(* ===== verification/Code.v ===== *)
(** * Uploading code (ioutil.go, and [Create] of keeper.go) *)

From S2P Require Import Prelude GoStd SdkTypes Types Sdk Ref Store.

(** ** ioutil.go *)

Definition gzipIdent : bytes := [x1f; x8b; x08].
Definition maxSize : Z := 400 * 1024.

(** The length of a slice, and its first [n] bytes. *)
Definition len (b : bytes) : Z := Z.of_nat (length b).
Definition first (n : Z) (b : bytes) : bytes := take (Z.to_nat n) b.

Section Code.
Context {E : Env}.

(** Whether a reader that stops asking after [maxSize] bytes is told of the
    error: when the content ends before them, or exactly there and the error
    comes with the last bytes. *)
Definition error_met (content : bytes) (with_last : bool) : bool :=
  (len content <? maxSize) || (with_last && (len content =? maxSize)).

(** [ioutil.ReadAll(io.LimitReader(zr, maxSize))]: at most [maxSize] bytes are
    read, and an error of the stream is met only on the way to them. *)
Definition ReadAll_limited (stream : bytes * stream_end) : bytes * option string :=
  let (content, e) := stream in
  match e with
  | Broken err with_last =>
      if error_met content with_last then (content, Some err) else (first maxSize content, None)
  | EOF => (first maxSize content, None)
  end.

(** The content, and the error if there was one. *)
Definition uncompress (src : bytes) : bytes * option string :=
  if len src <? 3 then (src, None)
  else if negb (bytes_Equal gzipIdent (first 3 src)) then (src, None)
  else
    match gzip_open src with
    | Err e => ([], Some e)
    | Ok zr => ReadAll_limited zr
    end.

(** ** Create *)

(** [k.wasmer.Create(wasmCode)] *)
Definition compile (wasmCode : bytes) : M world (result string bytes) := fun w =>
  let (r, v) := wasmer_Create wasmCode (w_vm w) in Ret r (set_vm v w).

Definition Create (creator wasmCode : bytes) (source builder : string) : M world (result error Z) :=
  match uncompress wasmCode with
  | (_, Some err) => gret (Err (Wrap ErrCreateFailed err))
  | (wasmCode, None) =>
      let! r := compile wasmCode in
      match r with
      | Err err => gret (Err (Wrap ErrCreateFailed err))
      | Ok codeHash =>
          let! codeID := autoIncrementID KeyLastCodeID in
          let contractInfo := NewCodeInfo codeHash creator source builder in
          do! store_Set (GetCodeKey codeID) (marshal_CodeInfo contractInfo) in
          gret (Ok codeID)
      end
  end.

(** The code ids in use are those below the counter. *)
Definition codes_dense (s : kv) : Prop :=
  1 <= next_id KeyLastCodeID s /\
  forall id, is_u64 id ->
    (is_Some (kv_get (GetCodeKey id) s) <-> 1 <= id < next_id KeyLastCodeID s).

End Code.

(** ** Lemmas *)

Section CodeLemmas.
Context {E : Env} {L : EnvLaws E}.

Lemma compile_Ret code w r w' :
  compile code w = Ret r w' -> exists v, wasmer_Create code (w_vm w) = (r, v) /\ w' = set_vm v w.
Proof.
  unfold compile. destruct (wasmer_Create code (w_vm w)) as [r' v]. intros [= <- <-]. by exists v.
Qed.

Lemma compile_total code : total (compile code).
Proof. intros w. unfold compile. by destruct (wasmer_Create code (w_vm w)). Qed.
Hint Resolve compile_total : sound.

Lemma Create_total creator code src bld : total (Create creator code src bld).
Proof. unfold Create. solve_sound. Qed.

(** All there is to know of a call of [Create] that returned. *)
Lemma Create_Ret creator code src bld w r w' :
  Create creator code src bld w = Ret r w' ->
  match r with
  | Ok id =>
      let s := w_store w in
      exists c h v g, uncompress code = (c, None) /\ wasmer_Create c (w_vm w) = (Ok h, v) /\
        id = next_id KeyLastCodeID s /\ is_u64 id /\ gas_adv (w_gas w) g /\
        gm_GasConsumed (w_gas w) < gm_GasConsumed g /\
        w' = set_store
          (kv_set (GetCodeKey id) (marshal_CodeInfo (NewCodeInfo h creator src bld))
            (kv_set KeyLastCodeID (Uint64ToBigEndian (u64 (id + 1))) s))
          (set_gas g (set_vm v w))
  | Err e => root_of e = ErrCreateFailed /\ (exists v, w' = set_vm v w) /\
      (is_Some (snd (uncompress code)) \/
       exists c t, uncompress code = (c, None) /\ fst (wasmer_Create c (w_vm w)) = Err t)
  end.
Proof.
  unfold Create. destruct (uncompress code) as [c [e|]] eqn:Eu.
  { intros [= <- <-]. split; [done|]. split; [exists (w_vm w); by destruct w|left; by eexists]. }
  intros H. minv H. apply compile_Ret in E0 as (v & Hv & ->). destruct r0 as [h|e]; cycle 1.
  { injection H as <- <-. split; [done|]. split; [by exists v|]. right. exists c, e. by rewrite Hv. }
  minv H. apply autoIncrementID_Ret in E0 as (-> & Hu & g & Hg & Hlt & ->). minv H.
  apply store_Set_Ret in E0 as (g' & Hg' & Hlt' & ->). injection H as <- <-. simpl in *.
  exists c, h, v, g'. do 5 (split; [by try transitivity g|]). split; [lia|done].
Qed.

Lemma code_at_set_eq s id i :
  code_at (kv_set (GetCodeKey id) (marshal_CodeInfo i) s) id = Some i.
Proof. unfold code_at. rewrite kv_get_set_eq. simpl. apply unmarshal_marshal_CodeInfo. Qed.

Lemma code_at_set_ne s id k v : k <> GetCodeKey id -> code_at (kv_set k v s) id = code_at s id.
Proof. intros Hk. unfold code_at. by rewrite kv_get_set_ne. Qed.

Lemma contract_at_set_ne s a k v :
  k <> GetContractAddressKey a -> contract_at (kv_set k v s) a = contract_at s a.
Proof. intros Hk. unfold contract_at. by rewrite kv_get_set_ne. Qed.

Lemma first_len n b : 0 <= n -> len (first n b) = Z.min n (len b).
Proof. unfold len, first. rewrite length_take. lia. Qed.

Lemma gzipIdent_len src : bytes_Equal gzipIdent (first 3 src) = true -> 3 <= len src.
Proof.
  intros Hg%bytes_Equal_true%(f_equal len). rewrite first_len in Hg by lia.
  change (len gzipIdent) with 3 in Hg. lia.
Qed.

Lemma first_all n b : len b <= n -> first n b = b.
Proof. intros H. unfold first. apply take_ge. unfold len in H. lia. Qed.

Lemma error_met_true content l :
  error_met content l = true <-> len content < maxSize \/ (len content = maxSize /\ l = true).
Proof. unfold error_met. rewrite orb_true_iff, andb_true_iff, Z.ltb_lt, Z.eqb_eq. tauto. Qed.

Lemma ReadAll_limited_bound s c e : ReadAll_limited s = (c, e) -> len c <= maxSize.
Proof.
  destruct s as [content [|err l]]; simpl.
  - intros [= <- <-]. rewrite first_len by done. lia.
  - destruct (error_met content l) eqn:Hm; intros [= <- <-]; [|rewrite first_len by done; lia].
    apply error_met_true in Hm. lia.
Qed.

Lemma uncompress_bound src c e : uncompress src = (c, e) ->
  bytes_Equal gzipIdent (first 3 src) = true -> len c <= maxSize.
Proof.
  unfold uncompress, maxSize. intros H Hg. rewrite Hg in H.
  destruct (Z.ltb_spec (len src) 3); [injection H as <- _; lia|].
  simpl in H. destruct (gzip_open src) as [[content err]|]; [|by injection H as <- _].
  by apply ReadAll_limited_bound in H.
Qed.

(** An upload keeps the code ids dense, and the records that were there. *)
Lemma Create_dense creator code src bld w id w' :
  codes_dense (w_store w) -> next_id KeyLastCodeID (w_store w) < two64 - 1 ->
  Create creator code src bld w = Ret (Ok id) w' ->
  codes_dense (w_store w') /\
  forall j, is_u64 j -> is_Some (kv_get (GetCodeKey j) (w_store w)) ->
    kv_get (GetCodeKey j) (w_store w') = kv_get (GetCodeKey j) (w_store w).
Proof.
  intros [Hn Hd] Hb (c & h & v & g & Hc & Hv & -> & Hu & Hg & _ & ->)%Create_Ret. simpl.
  set (n := next_id KeyLastCodeID (w_store w)) in *.
  assert (Hnext : next_id KeyLastCodeID
      (kv_set (GetCodeKey n) (marshal_CodeInfo (NewCodeInfo h creator src bld))
        (kv_set KeyLastCodeID (Uint64ToBigEndian (u64 (n + 1))) (w_store w))) = n + 1).
  { rewrite next_id_set_ne by keys_differ. rewrite next_id_set by apply u64_range.
    apply u64_small. unfold is_u64. lia. }
  split.
  - unfold codes_dense. rewrite Hnext. split; [lia|]. intros j Hj.
    destruct (decide (j = n)) as [->|Hne].
    + rewrite kv_get_set_eq. split; [lia|]. intros _. by eexists.
    + rewrite !kv_get_set_ne; [rewrite Hd by done; lia|keys_differ|].
      intros Heq. by apply Hne, eq_sym, GetCodeKey_inj.
  - intros j Hj Hs. rewrite !kv_get_set_ne; [done|keys_differ|].
    intros Heq. apply GetCodeKey_inj in Heq; [|done..]. subst j. apply Hd in Hs; [lia|done].
Qed.

End CodeLemmas.
#[export] Hint Resolve compile_total Create_total : sound.

(** ** Properties *)

Section CodeProperties.
Context {E : Env} {L : EnvLaws E}.

(** C34: [uncompress] returns what is not gzip unchanged, refuses what cannot be
    opened, and of a gzip stream never returns more than 400 KiB. A sound stream
    gives its content, cut off there without an error when it is longer; a broken
    one gives its error when it ends before the bound, or exactly at the bound
    with an error that comes with the last bytes, and is otherwise cut off
    there as if it were sound. *)
Theorem uncompress_spec src :
  (bytes_Equal gzipIdent (first 3 src) = false -> uncompress src = (src, None)) /\
  (bytes_Equal gzipIdent (first 3 src) = true ->
     len (fst (uncompress src)) <= 400 * 1024 /\
     match gzip_open src with
     | Err e => uncompress src = ([], Some e)
     | Ok (content, EOF) =>
         (len content <= 400 * 1024 -> uncompress src = (content, None)) /\
         (400 * 1024 < len content -> uncompress src = (first (400 * 1024) content, None))
     | Ok (content, Broken err with_last) =>
         (len content < 400 * 1024 -> uncompress src = (content, Some err)) /\
         (len content = 400 * 1024 ->
            uncompress src = (content, if with_last then Some err else None)) /\
         (400 * 1024 < len content -> uncompress src = (first (400 * 1024) content, None))
     end).
Proof.
  split; intros Hg.
  - unfold uncompress. rewrite Hg. by destruct (len src <? 3).
  - destruct (uncompress src) as [c e] eqn:Eu.
    pose proof (uncompress_bound _ _ _ Eu Hg) as Hb. split; [exact Hb|].
    unfold uncompress in Eu. rewrite Hg in Eu. apply gzipIdent_len in Hg.
    destruct (Z.ltb_spec (len src) 3); [lia|].
    simpl in Eu. destruct (gzip_open src) as [[content [|err l]]|e']; [| |done];
      rewrite <- Eu; unfold ReadAll_limited, error_met, maxSize.
    + split; intros Hl; [|done]. by rewrite first_all.
    + change (400 * 1024) with 409600 in *.
      destruct (Z.ltb_spec (len content) 409600), (Z.eqb_spec (len content) 409600);
        destruct l; simpl; repeat split; intros Hl; try lia; try done.
      by rewrite first_all by lia.
Qed.

(** C22: a successful upload draws the next code id, stores under it a record with
    the hash the virtual machine gave, the sender, source and builder, and the
    uncompressed code can be read back by that id. No other code, contract, state
    entry or account is touched, and code uploaded before can still be read. *)
Theorem Create_success creator code src bld w id w' :
  Create creator code src bld w = Ret (Ok id) w' ->
  exists c h, uncompress code = (c, None) /\ id = next_id KeyLastCodeID (w_store w) /\
    code_at (w_store w') id = Some (NewCodeInfo h creator src bld) /\
    wasmer_GetCode h (w_vm w') = Ok c /\
    (forall h' c', wasmer_GetCode h' (w_vm w) = Ok c' -> wasmer_GetCode h' (w_vm w') = Ok c') /\
    next_id KeyLastCodeID (w_store w') = u64 (id + 1) /\
    (forall k, k <> GetCodeKey id -> k <> KeyLastCodeID ->
       kv_get k (w_store w') = kv_get k (w_store w)) /\
    w_sdk w' = w_sdk w.
Proof.
  intros (c & h & v & g & Hc & Hv & -> & Hu & Hg & _ & ->)%Create_Ret. exists c, h. simpl.
  split; [done|]. split; [done|]. split; [apply code_at_set_eq|].
  split; [by eapply GetCode_Create|].
  split; [intros h' c' Hh; by eapply GetCode_kept|].
  split.
  - rewrite next_id_set_ne by keys_differ. apply next_id_set, u64_range.
  - split; [|done]. intros k H1 H2. by rewrite !kv_get_set_ne by done.
Qed.

(** An upload that fails, because the archive is broken or the virtual machine
    refuses the code, fails with [ErrCreateFailed] and leaves the store, the gas
    and the accounts as they were. *)
Theorem Create_failure creator code src bld w e w' :
  Create creator code src bld w = Ret (Err e) w' ->
  root_of e = ErrCreateFailed /\ w_store w' = w_store w /\ w_gas w' = w_gas w /\
  w_sdk w' = w_sdk w.
Proof. by intros (He & (v & ->) & _)%Create_Ret. Qed.

End CodeProperties.

(** ** Witnesses *)

#[local] Existing Instances idle_scripts RefEnv RefEnvLaws.

Definition upload : M world (result error Z) := Create [x61] [x00; x61; x73; x6d] "" "".

Lemma Create_success_witness :
  exists c h, uncompress [x00; x61; x73; x6d] = (c, None) /\
    code_at (w_store (final upload empty_world)) 1 = Some (NewCodeInfo h [x61] "" "").
Proof.
  destruct (Create_success [x61] [x00; x61; x73; x6d] "" "" empty_world 1 (final upload empty_world)
    ltac:(by_run)) as (c & h & H1 & _ & H2 & _).
  exists c, h. exact (conj H1 H2).
Defined.

Lemma Create_failure_witness :
  w_store (final (Create [x61] [] "" "") empty_world) = w_store empty_world.
Proof.
  refine (proj1 (proj2 (Create_failure [x61] [] "" "" empty_world _ _ _))). by_run.
Defined.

· · ·

◆ THE PROBLEM: Within the data, how many lines hold the string "fails"? Answer with the number and nothing more.

◆ RESPONSE BELOW: 2